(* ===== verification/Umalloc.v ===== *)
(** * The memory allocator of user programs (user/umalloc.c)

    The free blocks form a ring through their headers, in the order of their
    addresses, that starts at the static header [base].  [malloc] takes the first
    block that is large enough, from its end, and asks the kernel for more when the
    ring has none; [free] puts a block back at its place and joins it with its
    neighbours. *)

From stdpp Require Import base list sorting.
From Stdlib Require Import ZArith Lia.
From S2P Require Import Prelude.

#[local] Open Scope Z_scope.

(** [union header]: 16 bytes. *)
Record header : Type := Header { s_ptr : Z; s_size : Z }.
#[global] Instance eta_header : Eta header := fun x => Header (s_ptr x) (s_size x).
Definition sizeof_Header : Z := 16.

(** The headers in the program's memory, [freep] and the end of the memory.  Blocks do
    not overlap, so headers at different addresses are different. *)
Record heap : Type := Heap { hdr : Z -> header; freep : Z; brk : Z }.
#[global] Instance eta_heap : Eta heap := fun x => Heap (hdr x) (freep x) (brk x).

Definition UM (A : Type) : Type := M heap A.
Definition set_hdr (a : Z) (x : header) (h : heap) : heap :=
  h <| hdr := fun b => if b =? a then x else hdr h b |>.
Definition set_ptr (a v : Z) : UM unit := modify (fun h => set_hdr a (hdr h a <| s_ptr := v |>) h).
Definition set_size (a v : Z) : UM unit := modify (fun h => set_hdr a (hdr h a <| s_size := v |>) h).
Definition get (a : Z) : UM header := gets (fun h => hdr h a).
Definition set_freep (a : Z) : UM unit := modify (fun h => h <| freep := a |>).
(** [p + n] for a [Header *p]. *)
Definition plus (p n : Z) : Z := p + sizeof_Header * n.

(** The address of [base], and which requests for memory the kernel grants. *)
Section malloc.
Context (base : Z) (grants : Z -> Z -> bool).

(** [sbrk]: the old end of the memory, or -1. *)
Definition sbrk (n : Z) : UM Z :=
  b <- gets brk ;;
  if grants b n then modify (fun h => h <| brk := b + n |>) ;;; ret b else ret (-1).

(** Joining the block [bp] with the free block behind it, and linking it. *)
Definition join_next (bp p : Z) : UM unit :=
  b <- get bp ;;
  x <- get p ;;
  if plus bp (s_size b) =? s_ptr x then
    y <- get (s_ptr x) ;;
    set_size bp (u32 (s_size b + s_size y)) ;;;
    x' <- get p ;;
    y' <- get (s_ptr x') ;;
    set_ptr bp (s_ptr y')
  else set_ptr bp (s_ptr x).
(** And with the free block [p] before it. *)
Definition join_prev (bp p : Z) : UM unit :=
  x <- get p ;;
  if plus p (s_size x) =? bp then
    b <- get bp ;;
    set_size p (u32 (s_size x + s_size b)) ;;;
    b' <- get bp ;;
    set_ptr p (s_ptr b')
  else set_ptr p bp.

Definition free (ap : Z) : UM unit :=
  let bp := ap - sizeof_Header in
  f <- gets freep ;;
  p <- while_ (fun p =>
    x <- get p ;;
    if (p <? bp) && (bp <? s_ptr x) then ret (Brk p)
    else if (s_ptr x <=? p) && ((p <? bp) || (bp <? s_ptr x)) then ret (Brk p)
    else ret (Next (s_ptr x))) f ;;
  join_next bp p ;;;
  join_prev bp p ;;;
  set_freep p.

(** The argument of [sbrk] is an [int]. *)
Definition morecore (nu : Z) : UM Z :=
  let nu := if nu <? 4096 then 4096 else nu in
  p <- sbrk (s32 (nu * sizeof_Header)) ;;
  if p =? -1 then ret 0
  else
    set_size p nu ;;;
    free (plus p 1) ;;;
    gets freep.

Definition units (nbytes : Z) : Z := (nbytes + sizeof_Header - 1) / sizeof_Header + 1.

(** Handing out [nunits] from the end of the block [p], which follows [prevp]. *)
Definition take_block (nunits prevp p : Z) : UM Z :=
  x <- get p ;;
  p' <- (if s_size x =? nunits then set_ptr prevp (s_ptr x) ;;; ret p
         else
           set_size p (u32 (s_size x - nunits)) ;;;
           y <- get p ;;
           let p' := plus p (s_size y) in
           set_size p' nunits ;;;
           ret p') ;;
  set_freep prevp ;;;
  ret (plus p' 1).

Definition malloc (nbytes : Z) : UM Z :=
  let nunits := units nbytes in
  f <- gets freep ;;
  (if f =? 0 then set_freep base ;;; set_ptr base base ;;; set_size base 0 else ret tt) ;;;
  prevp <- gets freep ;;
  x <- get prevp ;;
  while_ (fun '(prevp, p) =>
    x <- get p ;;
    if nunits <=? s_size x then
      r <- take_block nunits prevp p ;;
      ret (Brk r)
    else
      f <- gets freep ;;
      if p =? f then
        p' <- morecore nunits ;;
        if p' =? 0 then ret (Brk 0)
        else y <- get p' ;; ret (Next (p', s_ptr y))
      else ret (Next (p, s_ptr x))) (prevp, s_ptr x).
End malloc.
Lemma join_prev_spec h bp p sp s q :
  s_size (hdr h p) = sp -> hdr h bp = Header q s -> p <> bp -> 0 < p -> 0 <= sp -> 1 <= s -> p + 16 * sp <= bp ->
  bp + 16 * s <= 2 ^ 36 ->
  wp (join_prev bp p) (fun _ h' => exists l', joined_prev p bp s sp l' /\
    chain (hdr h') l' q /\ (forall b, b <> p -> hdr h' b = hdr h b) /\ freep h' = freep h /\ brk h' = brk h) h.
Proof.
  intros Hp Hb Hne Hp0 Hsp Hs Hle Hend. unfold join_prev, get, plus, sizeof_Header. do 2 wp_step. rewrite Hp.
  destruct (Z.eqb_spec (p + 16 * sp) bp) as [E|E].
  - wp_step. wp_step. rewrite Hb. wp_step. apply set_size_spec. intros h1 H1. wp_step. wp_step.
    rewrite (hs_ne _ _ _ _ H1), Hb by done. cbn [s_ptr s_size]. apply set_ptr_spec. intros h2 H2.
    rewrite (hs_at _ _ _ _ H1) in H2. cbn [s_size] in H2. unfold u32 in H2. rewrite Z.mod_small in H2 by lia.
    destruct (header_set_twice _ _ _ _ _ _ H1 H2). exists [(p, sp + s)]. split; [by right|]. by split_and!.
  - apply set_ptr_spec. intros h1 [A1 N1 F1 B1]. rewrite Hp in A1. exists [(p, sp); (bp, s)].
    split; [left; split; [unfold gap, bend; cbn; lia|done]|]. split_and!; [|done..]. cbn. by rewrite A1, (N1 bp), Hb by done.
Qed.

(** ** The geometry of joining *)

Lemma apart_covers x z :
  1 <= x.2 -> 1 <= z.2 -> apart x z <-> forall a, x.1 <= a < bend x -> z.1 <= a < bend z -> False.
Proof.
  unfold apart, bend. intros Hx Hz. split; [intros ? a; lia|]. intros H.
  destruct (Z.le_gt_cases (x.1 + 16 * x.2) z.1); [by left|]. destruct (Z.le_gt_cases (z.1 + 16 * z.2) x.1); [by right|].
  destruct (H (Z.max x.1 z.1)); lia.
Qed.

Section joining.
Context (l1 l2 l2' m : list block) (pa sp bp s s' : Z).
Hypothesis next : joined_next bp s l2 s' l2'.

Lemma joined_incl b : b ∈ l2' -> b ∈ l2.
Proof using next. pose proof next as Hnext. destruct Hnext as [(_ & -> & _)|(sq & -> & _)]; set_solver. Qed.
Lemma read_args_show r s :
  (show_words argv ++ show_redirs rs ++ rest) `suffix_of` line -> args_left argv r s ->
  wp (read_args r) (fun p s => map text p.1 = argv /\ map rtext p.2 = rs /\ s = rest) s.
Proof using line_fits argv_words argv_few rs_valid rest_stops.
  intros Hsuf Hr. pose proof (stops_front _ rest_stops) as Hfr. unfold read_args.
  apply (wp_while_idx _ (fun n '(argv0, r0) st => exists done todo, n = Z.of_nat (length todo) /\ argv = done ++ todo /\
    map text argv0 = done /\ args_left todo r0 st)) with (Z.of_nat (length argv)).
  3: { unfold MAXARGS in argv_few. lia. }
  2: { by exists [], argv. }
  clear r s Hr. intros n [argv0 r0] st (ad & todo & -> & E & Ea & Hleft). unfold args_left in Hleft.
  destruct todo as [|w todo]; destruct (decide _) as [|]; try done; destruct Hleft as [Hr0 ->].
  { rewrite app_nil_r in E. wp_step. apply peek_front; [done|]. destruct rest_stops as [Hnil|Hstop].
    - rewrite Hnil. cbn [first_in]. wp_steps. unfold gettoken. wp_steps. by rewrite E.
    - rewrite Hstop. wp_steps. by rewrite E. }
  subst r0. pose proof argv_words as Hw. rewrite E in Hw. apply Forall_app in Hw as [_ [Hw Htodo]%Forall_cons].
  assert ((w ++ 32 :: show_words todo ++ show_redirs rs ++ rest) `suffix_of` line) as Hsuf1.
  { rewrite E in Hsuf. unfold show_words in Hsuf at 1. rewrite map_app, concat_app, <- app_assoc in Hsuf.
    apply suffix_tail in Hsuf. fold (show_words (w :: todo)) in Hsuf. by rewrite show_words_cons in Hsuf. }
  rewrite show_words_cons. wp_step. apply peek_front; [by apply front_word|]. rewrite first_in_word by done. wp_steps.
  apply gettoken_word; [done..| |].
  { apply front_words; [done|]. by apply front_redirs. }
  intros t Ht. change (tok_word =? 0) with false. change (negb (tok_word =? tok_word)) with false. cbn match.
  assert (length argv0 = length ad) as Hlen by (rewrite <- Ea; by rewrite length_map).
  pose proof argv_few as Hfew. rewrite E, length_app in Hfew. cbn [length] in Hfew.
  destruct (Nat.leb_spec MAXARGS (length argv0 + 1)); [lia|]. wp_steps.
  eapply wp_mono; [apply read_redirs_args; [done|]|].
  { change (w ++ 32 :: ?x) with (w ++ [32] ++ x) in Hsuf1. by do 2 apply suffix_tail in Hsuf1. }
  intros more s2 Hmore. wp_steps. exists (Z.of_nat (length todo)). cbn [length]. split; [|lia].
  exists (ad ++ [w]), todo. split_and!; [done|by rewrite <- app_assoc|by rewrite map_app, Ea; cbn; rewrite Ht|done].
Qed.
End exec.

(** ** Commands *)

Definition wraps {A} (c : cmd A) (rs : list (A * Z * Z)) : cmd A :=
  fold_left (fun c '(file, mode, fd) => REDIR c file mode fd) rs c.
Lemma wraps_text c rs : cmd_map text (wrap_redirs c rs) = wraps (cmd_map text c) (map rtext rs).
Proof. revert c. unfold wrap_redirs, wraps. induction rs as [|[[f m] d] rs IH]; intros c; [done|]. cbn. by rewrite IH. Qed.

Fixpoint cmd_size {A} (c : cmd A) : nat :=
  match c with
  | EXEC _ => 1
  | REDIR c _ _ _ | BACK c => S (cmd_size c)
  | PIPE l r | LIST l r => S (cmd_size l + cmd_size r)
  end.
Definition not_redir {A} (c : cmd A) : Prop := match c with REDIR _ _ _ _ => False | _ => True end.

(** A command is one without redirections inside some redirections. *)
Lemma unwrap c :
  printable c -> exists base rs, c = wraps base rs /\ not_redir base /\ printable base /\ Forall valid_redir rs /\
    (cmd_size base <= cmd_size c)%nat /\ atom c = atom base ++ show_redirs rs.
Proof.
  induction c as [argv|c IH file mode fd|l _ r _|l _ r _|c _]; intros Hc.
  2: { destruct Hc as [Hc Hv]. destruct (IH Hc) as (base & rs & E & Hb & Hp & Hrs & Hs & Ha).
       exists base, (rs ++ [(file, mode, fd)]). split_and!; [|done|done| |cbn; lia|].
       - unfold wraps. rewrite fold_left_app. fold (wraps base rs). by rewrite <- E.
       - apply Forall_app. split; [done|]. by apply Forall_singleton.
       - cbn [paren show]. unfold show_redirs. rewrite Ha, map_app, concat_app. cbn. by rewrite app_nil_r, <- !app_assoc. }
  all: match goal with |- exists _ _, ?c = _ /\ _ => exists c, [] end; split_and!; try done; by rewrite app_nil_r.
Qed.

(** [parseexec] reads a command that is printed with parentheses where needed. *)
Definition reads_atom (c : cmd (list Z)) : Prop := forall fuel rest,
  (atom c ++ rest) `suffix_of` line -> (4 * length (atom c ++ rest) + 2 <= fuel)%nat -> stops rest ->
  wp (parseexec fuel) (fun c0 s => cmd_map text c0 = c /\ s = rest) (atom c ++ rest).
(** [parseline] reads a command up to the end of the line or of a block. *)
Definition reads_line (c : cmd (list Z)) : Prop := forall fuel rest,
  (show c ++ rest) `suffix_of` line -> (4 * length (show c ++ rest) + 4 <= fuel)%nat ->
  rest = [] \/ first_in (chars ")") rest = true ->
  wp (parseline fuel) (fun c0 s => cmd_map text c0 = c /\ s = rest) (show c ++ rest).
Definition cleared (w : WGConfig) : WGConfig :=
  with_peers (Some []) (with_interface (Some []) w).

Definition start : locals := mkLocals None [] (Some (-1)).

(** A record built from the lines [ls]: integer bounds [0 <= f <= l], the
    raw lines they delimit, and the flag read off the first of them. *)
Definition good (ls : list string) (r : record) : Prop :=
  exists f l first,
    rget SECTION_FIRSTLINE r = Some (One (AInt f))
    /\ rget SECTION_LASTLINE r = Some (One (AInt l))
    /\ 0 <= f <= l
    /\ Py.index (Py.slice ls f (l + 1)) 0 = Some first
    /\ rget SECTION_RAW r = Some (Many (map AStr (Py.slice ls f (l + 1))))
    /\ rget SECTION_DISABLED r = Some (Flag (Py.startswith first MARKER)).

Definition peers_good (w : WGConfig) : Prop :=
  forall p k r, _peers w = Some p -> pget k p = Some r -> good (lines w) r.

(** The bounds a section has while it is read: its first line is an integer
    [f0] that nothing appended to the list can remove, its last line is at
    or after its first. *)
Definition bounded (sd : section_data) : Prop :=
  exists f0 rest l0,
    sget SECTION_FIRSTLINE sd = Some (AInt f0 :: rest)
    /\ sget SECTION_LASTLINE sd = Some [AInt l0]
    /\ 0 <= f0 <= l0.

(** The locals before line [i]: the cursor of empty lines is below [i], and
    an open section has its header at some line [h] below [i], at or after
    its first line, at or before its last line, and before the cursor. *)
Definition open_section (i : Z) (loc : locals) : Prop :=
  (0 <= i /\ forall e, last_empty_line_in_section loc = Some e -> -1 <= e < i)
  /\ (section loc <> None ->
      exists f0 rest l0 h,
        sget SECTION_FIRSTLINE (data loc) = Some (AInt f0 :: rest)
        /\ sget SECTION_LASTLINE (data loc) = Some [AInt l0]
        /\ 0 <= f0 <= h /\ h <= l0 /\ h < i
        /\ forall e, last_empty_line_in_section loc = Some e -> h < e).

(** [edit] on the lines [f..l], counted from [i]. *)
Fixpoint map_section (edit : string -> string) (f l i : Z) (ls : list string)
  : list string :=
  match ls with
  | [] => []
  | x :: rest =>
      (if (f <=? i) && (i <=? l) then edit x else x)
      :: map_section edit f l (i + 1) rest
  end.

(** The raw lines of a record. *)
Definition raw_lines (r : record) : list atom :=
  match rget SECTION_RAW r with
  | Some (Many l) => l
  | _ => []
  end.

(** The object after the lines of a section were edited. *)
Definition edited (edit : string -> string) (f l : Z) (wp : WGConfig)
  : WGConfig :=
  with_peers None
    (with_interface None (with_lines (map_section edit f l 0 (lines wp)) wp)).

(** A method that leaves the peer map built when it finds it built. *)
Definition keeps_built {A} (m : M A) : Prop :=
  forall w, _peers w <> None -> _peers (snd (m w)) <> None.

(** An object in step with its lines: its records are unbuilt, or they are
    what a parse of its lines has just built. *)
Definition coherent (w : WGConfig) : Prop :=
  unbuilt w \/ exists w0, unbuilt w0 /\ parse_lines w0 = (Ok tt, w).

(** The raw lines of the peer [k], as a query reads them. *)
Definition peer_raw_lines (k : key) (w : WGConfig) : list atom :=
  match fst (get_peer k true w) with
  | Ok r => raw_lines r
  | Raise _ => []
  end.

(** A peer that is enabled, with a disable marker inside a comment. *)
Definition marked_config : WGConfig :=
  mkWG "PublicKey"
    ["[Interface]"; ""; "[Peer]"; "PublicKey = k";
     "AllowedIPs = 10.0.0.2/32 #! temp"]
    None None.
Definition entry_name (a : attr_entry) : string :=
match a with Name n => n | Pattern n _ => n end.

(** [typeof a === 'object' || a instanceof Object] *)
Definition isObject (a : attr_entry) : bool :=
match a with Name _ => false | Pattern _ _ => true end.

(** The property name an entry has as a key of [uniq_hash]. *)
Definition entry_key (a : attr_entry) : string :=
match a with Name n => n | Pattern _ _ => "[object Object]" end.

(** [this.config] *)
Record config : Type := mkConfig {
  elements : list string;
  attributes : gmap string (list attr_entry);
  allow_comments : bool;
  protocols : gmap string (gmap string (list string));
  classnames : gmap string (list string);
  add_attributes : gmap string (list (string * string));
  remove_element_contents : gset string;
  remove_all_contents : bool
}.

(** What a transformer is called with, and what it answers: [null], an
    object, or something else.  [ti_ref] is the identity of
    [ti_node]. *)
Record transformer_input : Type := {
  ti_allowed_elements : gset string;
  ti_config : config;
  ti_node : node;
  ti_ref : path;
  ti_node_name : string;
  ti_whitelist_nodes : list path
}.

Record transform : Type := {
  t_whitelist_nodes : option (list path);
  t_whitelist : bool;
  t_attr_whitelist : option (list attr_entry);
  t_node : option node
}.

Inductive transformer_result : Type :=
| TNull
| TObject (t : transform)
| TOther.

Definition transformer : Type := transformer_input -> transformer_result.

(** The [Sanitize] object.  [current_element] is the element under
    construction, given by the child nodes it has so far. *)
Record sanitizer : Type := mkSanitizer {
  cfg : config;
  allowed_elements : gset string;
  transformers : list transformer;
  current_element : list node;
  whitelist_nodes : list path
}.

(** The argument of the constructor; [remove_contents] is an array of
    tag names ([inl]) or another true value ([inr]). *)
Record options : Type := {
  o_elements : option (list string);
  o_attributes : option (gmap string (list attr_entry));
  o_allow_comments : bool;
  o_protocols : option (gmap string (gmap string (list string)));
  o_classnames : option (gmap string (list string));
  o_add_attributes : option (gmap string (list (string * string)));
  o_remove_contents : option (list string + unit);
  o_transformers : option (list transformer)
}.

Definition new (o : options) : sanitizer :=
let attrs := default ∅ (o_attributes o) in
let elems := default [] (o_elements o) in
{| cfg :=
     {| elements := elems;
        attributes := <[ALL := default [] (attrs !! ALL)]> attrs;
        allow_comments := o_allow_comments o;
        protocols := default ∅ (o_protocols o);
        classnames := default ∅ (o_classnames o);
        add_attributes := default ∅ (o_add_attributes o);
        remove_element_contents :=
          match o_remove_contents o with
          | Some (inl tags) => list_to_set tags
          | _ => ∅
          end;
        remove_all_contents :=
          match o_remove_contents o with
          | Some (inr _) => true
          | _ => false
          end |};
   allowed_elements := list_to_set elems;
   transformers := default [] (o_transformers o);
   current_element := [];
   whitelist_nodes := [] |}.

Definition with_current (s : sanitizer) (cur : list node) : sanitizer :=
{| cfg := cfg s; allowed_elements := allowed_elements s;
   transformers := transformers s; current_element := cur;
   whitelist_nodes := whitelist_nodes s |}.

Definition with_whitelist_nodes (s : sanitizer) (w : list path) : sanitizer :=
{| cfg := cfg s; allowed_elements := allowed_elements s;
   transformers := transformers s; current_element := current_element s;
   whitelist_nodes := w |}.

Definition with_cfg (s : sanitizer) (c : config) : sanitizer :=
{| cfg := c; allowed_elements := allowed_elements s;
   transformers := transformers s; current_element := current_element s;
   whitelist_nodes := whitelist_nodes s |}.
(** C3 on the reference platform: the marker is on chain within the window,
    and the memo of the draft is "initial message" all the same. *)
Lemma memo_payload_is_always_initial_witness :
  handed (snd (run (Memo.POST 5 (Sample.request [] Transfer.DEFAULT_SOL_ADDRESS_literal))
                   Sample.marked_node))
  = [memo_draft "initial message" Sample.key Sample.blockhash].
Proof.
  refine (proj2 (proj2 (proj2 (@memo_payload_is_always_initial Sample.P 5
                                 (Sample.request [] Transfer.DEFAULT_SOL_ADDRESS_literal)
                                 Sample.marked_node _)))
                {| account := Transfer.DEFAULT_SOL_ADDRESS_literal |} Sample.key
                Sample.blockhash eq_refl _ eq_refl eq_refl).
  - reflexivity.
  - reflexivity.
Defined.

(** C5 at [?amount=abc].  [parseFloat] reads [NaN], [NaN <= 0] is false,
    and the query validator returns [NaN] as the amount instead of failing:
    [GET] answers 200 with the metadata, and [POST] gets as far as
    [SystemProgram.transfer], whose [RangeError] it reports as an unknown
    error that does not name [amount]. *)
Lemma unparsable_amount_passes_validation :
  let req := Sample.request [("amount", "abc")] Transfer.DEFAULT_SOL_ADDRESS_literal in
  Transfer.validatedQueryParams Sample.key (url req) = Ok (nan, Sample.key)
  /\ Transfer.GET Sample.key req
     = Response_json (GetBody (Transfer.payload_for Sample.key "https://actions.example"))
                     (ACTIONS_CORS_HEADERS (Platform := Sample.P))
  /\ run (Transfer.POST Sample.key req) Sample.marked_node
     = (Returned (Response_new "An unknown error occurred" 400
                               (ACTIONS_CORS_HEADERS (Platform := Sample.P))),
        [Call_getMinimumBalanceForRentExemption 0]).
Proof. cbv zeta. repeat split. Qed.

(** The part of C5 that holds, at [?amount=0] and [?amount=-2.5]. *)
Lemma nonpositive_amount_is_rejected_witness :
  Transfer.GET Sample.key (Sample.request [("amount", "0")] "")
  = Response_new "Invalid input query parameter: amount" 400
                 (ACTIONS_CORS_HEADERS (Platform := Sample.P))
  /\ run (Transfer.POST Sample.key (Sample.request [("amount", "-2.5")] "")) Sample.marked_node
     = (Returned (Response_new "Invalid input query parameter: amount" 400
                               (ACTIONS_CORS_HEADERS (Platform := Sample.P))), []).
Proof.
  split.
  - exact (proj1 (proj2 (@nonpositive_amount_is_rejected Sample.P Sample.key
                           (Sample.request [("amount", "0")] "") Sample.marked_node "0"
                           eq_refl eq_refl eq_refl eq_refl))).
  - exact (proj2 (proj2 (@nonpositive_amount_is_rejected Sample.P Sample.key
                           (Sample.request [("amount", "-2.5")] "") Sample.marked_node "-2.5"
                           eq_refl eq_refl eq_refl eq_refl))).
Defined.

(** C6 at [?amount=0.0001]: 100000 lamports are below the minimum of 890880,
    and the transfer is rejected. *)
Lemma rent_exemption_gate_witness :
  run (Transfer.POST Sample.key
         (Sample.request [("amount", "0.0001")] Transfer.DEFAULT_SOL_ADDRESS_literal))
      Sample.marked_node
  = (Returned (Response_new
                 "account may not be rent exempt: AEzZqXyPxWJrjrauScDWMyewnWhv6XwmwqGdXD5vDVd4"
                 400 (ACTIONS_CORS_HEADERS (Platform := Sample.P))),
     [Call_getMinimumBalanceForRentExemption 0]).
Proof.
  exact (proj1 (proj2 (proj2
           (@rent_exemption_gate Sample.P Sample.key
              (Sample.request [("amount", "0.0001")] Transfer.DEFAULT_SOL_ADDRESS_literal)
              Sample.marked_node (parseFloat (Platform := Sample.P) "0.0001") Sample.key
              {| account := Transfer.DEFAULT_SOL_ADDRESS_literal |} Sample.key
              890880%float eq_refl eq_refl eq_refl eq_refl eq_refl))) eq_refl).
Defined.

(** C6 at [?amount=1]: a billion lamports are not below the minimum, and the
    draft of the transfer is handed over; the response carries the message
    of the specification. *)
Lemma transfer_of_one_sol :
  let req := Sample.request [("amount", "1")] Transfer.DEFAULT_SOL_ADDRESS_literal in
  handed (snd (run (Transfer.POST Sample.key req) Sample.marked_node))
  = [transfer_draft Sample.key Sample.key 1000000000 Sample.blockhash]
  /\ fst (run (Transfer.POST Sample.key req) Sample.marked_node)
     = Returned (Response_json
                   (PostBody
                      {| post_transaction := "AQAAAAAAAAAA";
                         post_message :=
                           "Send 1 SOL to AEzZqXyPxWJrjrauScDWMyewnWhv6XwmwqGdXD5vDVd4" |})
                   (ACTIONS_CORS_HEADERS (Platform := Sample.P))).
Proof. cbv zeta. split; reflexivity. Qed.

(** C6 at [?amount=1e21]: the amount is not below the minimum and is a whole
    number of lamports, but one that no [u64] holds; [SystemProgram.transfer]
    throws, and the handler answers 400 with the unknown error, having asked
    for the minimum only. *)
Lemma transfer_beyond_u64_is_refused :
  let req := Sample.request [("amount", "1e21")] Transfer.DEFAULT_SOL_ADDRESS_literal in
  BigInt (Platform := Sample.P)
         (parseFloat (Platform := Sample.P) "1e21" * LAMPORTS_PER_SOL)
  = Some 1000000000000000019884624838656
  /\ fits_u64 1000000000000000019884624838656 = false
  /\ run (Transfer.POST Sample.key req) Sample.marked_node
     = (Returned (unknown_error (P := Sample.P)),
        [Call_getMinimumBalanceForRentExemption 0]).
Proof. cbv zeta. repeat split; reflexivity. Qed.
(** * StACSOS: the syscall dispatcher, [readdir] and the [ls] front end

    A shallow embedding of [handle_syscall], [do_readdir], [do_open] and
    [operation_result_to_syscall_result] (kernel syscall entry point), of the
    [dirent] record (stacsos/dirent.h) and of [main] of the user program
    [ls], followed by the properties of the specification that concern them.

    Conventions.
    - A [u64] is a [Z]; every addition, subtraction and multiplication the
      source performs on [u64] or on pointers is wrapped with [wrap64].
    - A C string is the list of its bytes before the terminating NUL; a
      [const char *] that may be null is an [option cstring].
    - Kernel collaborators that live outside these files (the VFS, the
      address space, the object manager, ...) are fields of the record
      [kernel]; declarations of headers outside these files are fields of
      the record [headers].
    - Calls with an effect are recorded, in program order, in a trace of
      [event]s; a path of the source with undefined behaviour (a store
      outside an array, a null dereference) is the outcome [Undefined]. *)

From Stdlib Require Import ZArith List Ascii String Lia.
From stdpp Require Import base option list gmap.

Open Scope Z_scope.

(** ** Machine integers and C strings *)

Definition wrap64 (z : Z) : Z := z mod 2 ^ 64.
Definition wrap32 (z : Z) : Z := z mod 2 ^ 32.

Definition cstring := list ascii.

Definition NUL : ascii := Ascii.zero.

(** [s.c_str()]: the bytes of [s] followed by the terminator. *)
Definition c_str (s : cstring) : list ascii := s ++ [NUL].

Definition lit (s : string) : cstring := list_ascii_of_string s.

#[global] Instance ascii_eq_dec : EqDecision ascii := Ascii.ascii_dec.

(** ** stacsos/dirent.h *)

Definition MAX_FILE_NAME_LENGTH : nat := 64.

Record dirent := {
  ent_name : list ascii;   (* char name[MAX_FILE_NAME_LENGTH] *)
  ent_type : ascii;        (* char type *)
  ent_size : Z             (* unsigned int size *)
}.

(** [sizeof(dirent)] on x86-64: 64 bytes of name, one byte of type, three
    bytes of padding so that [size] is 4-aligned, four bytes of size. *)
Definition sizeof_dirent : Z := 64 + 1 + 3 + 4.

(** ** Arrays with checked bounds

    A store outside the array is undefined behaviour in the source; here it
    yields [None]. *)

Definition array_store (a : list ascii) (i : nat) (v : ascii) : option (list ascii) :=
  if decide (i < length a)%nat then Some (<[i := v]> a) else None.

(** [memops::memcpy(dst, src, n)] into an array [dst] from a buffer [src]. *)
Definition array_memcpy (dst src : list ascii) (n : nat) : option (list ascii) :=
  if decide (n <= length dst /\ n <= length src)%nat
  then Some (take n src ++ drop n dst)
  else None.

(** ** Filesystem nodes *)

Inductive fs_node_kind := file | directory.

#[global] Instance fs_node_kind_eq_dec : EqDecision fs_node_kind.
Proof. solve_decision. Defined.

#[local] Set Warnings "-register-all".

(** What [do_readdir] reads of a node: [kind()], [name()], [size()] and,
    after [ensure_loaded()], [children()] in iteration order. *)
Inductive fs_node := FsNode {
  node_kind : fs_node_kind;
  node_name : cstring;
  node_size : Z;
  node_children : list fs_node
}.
- - -
**WHAT YOU HAVE TO DO**
What is asked for is an exact copy of the lines above from the one containing "match rget SECTION_RAW r with" through the one containing "forall w, _peers", and only those.

**RESPONSE BELOW**
  match rget SECTION_RAW r with
  | Some (Many l) => l
  | _ => []
  end.

(** The object after the lines of a section were edited. *)
Definition edited (edit : string -> string) (f l : Z) (wp : WGConfig)
  : WGConfig :=
  with_peers None
    (with_interface None (with_lines (map_section edit f l 0 (lines wp)) wp)).

(** A method that leaves the peer map built when it finds it built. *)
Definition keeps_built {A} (m : M A) : Prop :=
  forall w, _peers w <> None -> _peers (snd (m w)) <> None.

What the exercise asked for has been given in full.